The Conservation Committee has many talented and passionate individuals leading a multitude of different projects. Below you will find short summaries of our projects along with a link to a more detailed project page. Scroll through to see what we are doing to help conserve our wildlife.


 Click on a tab to find out more



Check out The Rosy-Finch Project page for more details.



Brown-capped Rosy-Finch banded at the Sandia Crest

The Sandia Crest outside of Albuquerque is HQ for The Rosy-Finch Project. Run by local non-profit Rio Grande Bird Research and headed up by some of our very own CNMAS members, this project is one of a kind. The project was started in 2002 by then teen birders Raymond VanBuskirk and Ryan Beaulieu to study site fidelity of wintering Rosy-Finches in the Sandia Mountains. Over 10 years later, the project has grown into a multifaceted ecology study of Rosy-Finches in New Mexico and beyond. Today the team carries on this research in the memory of Ryan who passed away in a tragic car accident in 2005. They do it for the birds and for Ryan, whose memorial plaque hangs over the deck where the Rosy-Finches are banded. CNMAS is proud to support the Rosy-Finch project as one of our flagship conservation projects. We support the Rosy-Finches in any way we can.

The CNMAS Cats Indoors Campaign 


For more information visit Cats Indoors Campaign

Para más información visite La Campana Gatos Adentro!



Albuquerque is nationally recognized as a leader in protecting and restoring urban wildlife habitat, but those efforts are severely undermined by the proliferation of domestic cats across our landscape. Cat predation is especially devastating on fragmented landscapes where birds already have severely limited opportunities to feed, rest, and breed. Cats are an introduced, domesticated species and have been able to establish themselves at densities that dwarf all other similarly sized predators combined. Unlike native predator species domestic cats will continue to hunt regardless of whether they are well fed or not.  CNMAS has adopted the guidelines offered by the American Bird Conservancy on conducting a “Cats Indoors” campaign. 

The Belen Marsh


Please see the Belen Marsh page for more details.



Black-necked Stilt Breeding at the Belen Marsh

The Belen Marsh is a 16.5 acre wetland in the heart of Belen and Valencia County. The Marsh provides critical habitat to breeding and migrating waterbirds, a habitat that is fast disappearing in New Mexico.
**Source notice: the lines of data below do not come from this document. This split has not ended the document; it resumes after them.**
(* ===== verification/Protocol.v ===== *)
(** The protocol of the process table, abstracted from hw3/proc.c: for each
    slot its state, parent, sleep channel and pid, and where its kernel thread
    stands; for each processor the process it runs.  One step is one critical
    section of [ptable.lock], or the private work between two of them.  The
    kernel's steps are shown to be steps of this system in System.v. *)

From S2P Require Import Prelude KernelEnv.

(** Where the kernel thread of a slot stands. *)
Inductive kcont : Type :=
| NoThread             (* the slot has no thread *)
| InKernel             (* running, outside the functions below *)
| Forking (np : nat)   (* in fork, with a slot taken for the child *)
| Copied (np : nat)    (* in fork, the child complete but not yet RUNNABLE *)
| AtForkret            (* a new process, not yet run *)
| AtYield              (* in sched, called by yield *)
| AtSleep              (* in sched, called by sleep *)
| AtWait               (* in sched, called by sleep, called by wait *)
| AtExit.              (* in sched, called by exit *)

Record view : Type := View {
  vstate : procstate;
  vparent : option nat;
  vchan : option chanid;
  vpid : Z;
  vkont : kcont
}.

Record astate : Type := AState {
  slot : nat → view;
  oncpu : nat → option nat;
  ainit : nat;
  anext : Z
}.

(** ** Changes of a slot *)

Definition vset_state st v := View st (vparent v) (vchan v) (vpid v) (vkont v).

Definition vset_parent p v := View (vstate v) p (vchan v) (vpid v) (vkont v).

Definition vset_chan ch v := View (vstate v) (vparent v) ch (vpid v) (vkont v).

Definition vset_pid n v := View (vstate v) (vparent v) (vchan v) n (vkont v).

Definition vset_kont k v := View (vstate v) (vparent v) (vchan v) (vpid v) k.

Definition vwake (ch : option chanid) (v : view) : view :=
  if decide (vstate v = SLEEPING ∧ vchan v = ch) then vset_state RUNNABLE v else v.

Definition vkill (v : view) : view :=
  if decide (vstate v = SLEEPING) then vset_state RUNNABLE v else v.

(** [exit] of [cur], seen from slot [j]; [woken] tells whether init is woken
    for a zombie it inherits. *)
Definition vexit (cur : nat) (par : option nat) (ini : nat) (woken : bool) (j : nat) (v : view)
    : view :=
  let v := vwake (ChProc <$> par) v in
  let v := if decide (vparent v = Some cur) then vset_parent (Some ini) v else v in
  let v := if woken then vwake (Some (ChProc ini)) v else v in
  if decide (j = cur) then vset_kont AtExit (vset_state ZOMBIE v) else v.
In fact, this is the only wetland of it’s kind left in Belen and one of a precious few in all of Valencia County! The Belen Marsh Committee was created by concerned citizens in Belen and Central New Mexico to help protect this gem and save the wildlife that inhabits this small but critical bit of land. Central New Mexico is invested in the continuing protection and proper management of this property as a vital stopover for migrating birds as well as a breeding site for many species of concern.

Window Collisions


Please see the Window Collisions page for more information


Windows Can Be Deadly For Birds.

Ornithologists estimate that up to 100 million birds are killed each year by collisions with windows. These collisions usually involve small songbirds, such as finches, that may fall unnoticed to the ground. Sometimes the birds are merely stunned and recover in a few moments. Often, though, window hits lead to severe internal injuries and death.